**PROBLEM REQUIREMENTS**
All that should come back is the lines of the data below from the one containing "(trace (_find_cluster_in_org (with_ovdc_flag" to the one containing "1 as [|ev t Hev _ IH]; [done|].", inclusive, exactly as they stand.

**AVAILABLE DATA**
- - - -
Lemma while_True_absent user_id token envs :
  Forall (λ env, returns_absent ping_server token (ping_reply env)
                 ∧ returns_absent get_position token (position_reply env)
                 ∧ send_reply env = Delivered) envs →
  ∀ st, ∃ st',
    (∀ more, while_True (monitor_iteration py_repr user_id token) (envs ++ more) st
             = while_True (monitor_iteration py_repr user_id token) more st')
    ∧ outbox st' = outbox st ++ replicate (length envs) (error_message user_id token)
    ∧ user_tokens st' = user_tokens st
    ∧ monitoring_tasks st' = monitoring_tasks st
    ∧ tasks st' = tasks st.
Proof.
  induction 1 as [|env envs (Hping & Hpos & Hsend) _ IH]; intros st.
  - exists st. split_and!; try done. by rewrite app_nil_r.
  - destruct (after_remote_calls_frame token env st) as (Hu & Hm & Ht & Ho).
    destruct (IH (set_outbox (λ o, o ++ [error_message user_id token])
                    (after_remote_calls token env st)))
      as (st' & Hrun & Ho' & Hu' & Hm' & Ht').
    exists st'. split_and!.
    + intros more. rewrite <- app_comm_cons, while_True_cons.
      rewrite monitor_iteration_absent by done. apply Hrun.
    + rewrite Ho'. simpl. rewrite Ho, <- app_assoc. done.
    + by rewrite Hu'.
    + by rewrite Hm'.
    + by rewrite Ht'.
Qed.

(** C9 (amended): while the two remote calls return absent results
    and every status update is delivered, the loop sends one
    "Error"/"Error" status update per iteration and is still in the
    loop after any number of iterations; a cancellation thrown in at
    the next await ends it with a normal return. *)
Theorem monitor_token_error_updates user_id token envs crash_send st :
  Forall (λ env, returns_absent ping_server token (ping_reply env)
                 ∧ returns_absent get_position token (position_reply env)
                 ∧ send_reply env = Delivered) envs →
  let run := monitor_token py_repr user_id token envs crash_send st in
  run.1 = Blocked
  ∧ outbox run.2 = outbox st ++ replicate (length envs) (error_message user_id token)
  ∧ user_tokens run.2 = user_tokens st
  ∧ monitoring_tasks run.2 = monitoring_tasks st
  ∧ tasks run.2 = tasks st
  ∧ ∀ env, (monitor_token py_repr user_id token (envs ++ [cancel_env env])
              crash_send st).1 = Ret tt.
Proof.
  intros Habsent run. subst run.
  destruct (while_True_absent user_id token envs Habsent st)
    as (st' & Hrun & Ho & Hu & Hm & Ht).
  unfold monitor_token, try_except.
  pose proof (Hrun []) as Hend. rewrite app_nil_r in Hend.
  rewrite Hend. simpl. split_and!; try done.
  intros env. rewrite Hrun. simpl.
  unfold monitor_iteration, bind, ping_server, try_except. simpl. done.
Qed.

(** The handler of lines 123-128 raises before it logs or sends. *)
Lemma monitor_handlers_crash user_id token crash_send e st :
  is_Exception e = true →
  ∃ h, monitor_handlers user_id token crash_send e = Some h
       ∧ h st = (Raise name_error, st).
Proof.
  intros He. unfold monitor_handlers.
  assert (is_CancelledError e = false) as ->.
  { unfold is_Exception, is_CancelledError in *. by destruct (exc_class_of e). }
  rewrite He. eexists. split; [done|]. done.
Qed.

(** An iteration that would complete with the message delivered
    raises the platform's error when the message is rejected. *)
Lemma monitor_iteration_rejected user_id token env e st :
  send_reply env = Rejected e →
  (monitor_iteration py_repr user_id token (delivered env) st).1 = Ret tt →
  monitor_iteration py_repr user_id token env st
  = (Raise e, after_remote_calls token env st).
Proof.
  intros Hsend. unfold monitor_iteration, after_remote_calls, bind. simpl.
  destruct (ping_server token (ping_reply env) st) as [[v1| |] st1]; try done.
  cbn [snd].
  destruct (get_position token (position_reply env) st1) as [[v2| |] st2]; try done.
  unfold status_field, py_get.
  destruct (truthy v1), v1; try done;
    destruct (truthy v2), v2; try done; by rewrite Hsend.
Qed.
- - - -
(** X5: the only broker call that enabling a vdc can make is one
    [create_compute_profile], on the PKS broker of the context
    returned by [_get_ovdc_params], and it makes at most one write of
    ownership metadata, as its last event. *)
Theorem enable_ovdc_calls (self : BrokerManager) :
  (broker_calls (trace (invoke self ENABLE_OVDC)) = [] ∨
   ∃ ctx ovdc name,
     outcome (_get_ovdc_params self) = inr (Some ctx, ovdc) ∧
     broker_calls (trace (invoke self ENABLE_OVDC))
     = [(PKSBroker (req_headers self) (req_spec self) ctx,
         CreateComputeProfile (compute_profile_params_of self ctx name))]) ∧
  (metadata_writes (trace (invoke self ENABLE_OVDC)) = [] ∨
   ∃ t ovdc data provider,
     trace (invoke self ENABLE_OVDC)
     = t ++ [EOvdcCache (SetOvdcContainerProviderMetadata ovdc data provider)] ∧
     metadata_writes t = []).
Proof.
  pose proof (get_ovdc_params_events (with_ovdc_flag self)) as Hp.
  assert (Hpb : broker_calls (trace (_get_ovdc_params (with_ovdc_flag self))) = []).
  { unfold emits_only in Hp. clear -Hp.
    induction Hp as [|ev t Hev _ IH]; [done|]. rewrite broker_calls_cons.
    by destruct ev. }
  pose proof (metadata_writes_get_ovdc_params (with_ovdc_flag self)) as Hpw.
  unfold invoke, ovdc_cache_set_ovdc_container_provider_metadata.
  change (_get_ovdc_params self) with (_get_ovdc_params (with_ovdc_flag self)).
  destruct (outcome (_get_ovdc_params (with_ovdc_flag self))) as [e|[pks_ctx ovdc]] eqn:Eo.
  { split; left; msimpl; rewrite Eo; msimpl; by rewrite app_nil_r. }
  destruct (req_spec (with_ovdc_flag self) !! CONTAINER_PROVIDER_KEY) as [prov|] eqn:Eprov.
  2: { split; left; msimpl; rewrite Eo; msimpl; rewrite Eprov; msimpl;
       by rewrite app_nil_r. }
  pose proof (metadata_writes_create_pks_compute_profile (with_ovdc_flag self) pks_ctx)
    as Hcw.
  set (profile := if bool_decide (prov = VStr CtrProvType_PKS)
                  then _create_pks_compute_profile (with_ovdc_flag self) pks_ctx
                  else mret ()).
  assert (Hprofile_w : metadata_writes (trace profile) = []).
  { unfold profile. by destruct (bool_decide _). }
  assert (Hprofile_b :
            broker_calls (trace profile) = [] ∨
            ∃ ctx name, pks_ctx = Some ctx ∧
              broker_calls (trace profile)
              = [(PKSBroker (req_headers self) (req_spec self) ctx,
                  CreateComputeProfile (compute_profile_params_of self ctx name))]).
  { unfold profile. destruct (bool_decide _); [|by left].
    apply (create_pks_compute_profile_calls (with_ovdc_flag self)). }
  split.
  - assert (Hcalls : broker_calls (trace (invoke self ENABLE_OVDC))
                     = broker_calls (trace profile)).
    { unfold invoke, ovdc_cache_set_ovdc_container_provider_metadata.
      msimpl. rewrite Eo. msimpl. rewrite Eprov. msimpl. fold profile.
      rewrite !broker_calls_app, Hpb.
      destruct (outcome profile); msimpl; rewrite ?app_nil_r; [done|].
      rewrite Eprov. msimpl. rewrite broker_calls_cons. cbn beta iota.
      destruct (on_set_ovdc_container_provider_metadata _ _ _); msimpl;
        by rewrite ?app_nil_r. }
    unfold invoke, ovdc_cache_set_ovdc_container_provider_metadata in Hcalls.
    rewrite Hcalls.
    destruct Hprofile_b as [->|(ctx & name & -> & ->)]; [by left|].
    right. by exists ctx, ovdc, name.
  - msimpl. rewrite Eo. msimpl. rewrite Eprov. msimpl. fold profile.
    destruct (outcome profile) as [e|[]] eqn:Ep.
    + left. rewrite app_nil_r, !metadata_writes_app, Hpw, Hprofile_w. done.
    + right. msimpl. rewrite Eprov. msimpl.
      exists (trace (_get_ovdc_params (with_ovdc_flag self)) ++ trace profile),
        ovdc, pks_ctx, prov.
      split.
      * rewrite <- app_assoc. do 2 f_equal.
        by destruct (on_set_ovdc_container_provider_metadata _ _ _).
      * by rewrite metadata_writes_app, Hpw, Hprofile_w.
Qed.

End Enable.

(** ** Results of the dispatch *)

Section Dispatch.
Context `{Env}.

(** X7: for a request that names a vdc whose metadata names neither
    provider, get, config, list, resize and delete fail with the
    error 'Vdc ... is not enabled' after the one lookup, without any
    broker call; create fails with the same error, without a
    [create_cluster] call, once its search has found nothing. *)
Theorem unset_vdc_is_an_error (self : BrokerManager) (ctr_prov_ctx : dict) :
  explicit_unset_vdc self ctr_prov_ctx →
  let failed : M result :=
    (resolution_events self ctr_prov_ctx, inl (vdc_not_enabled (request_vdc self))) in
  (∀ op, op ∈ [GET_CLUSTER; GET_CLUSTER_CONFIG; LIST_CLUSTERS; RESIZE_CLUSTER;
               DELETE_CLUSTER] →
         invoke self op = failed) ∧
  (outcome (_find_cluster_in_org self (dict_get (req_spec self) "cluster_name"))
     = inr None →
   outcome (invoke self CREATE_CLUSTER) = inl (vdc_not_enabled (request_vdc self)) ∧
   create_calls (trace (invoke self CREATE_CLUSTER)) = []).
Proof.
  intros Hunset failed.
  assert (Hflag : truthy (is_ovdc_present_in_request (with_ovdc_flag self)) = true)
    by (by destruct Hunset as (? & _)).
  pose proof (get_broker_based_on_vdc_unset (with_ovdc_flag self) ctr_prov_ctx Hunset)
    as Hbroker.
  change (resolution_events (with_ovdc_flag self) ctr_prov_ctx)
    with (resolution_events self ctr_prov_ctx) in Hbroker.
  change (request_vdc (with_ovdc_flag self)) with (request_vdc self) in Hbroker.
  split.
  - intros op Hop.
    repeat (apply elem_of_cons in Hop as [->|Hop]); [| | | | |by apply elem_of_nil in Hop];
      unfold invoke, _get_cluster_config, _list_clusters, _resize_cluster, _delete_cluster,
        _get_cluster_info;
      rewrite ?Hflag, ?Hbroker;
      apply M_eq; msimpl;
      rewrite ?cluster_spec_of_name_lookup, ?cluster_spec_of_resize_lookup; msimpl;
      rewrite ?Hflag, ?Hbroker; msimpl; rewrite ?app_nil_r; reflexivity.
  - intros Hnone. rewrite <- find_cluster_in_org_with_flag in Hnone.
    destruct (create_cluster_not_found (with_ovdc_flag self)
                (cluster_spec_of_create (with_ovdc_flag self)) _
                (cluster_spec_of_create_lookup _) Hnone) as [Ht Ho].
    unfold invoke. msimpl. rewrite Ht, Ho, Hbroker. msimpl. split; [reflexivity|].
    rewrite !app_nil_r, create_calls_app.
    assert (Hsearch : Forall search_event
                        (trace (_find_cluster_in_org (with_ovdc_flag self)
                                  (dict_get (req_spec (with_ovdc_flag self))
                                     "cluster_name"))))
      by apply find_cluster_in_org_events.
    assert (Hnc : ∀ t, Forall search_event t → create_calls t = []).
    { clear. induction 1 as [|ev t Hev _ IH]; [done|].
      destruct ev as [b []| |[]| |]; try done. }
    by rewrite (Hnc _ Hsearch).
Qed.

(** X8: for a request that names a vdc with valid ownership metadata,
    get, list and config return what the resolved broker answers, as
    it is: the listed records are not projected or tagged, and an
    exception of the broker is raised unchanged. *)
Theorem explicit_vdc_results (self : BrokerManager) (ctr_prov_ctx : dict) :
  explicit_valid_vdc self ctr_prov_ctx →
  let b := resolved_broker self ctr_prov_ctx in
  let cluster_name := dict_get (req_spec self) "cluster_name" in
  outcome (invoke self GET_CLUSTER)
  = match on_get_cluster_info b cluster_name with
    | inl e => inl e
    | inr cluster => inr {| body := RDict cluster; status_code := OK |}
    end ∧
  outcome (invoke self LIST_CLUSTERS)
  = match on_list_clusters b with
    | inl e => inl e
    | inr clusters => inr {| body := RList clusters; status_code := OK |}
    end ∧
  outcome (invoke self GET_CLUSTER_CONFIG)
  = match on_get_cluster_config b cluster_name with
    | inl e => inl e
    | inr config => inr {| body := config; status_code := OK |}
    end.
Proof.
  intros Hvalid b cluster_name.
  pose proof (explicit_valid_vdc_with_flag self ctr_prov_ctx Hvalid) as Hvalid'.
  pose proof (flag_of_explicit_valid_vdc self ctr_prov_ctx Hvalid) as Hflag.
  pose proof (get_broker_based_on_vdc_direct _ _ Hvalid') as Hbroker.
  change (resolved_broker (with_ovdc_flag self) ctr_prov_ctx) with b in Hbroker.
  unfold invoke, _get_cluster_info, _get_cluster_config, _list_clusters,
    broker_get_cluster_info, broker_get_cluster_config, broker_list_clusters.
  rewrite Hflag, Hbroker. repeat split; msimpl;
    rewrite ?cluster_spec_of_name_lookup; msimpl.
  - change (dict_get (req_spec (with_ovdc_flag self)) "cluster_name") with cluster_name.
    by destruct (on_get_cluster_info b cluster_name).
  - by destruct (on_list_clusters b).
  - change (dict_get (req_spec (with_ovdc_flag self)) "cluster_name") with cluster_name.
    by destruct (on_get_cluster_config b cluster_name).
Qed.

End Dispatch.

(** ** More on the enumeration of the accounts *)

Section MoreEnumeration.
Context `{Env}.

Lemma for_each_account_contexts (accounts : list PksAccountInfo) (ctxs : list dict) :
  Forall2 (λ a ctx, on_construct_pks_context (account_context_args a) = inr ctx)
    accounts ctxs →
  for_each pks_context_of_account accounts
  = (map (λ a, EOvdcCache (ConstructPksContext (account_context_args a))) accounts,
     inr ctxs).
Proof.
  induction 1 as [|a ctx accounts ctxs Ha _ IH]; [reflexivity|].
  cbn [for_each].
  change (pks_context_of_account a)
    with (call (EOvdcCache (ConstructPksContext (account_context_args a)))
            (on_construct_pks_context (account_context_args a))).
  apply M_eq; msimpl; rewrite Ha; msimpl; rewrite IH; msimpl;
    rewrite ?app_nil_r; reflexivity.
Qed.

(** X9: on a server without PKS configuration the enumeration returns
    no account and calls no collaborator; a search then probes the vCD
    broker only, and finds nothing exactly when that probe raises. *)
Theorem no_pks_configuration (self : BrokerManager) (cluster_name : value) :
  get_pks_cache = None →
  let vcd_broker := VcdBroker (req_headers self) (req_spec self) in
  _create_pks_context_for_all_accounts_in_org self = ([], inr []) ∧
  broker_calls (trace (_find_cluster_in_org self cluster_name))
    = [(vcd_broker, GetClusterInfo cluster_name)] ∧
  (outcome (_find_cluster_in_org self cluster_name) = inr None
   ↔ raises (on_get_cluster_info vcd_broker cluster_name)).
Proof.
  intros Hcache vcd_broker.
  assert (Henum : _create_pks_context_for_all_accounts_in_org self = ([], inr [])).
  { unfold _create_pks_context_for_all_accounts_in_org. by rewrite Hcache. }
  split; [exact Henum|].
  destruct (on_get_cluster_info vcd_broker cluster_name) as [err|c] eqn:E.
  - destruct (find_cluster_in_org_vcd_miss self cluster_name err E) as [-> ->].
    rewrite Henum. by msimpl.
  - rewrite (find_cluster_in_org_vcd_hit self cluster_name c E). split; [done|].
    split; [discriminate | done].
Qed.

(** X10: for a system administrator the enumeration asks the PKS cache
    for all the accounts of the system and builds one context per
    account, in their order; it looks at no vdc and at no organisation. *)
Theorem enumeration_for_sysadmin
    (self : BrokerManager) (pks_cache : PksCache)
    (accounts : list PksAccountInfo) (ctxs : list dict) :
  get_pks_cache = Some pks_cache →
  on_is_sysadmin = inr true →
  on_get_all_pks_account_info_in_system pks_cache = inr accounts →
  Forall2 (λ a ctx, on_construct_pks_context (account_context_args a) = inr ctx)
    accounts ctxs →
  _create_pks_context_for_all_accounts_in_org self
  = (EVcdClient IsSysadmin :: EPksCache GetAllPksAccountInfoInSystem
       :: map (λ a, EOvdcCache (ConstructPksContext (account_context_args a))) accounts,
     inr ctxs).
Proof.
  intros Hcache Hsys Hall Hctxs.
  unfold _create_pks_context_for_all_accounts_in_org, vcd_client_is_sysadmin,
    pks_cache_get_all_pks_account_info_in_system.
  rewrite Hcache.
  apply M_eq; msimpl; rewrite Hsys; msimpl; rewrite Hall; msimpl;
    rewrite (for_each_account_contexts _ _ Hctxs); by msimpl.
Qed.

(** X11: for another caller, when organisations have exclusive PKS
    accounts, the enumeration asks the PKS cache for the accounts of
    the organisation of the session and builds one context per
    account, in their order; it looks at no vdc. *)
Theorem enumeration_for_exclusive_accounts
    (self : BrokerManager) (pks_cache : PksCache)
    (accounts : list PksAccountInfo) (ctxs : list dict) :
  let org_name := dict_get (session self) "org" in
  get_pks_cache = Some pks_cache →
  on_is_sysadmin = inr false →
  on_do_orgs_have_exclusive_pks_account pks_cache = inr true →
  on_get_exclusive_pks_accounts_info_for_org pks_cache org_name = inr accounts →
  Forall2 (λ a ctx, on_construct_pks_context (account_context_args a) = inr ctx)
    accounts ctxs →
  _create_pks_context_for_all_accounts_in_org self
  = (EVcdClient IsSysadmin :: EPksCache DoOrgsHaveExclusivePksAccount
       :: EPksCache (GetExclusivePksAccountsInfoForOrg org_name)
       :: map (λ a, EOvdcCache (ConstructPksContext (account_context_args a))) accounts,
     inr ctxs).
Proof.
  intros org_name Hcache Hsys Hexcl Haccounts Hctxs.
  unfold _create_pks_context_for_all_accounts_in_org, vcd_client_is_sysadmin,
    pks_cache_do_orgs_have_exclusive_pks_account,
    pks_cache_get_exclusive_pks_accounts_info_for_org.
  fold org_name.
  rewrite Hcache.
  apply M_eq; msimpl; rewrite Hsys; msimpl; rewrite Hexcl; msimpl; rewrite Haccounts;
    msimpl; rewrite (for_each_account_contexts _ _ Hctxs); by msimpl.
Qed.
- - - -
**TASK SOLUTION**
                        (trace (_find_cluster_in_org (with_ovdc_flag self)
                                  (dict_get (req_spec (with_ovdc_flag self))
                                     "cluster_name"))))
      by apply find_cluster_in_org_events.
    assert (Hnc : ∀ t, Forall search_event t → create_calls t = []).
    { clear. induction 1 as [|ev t Hev _ IH]; [done|].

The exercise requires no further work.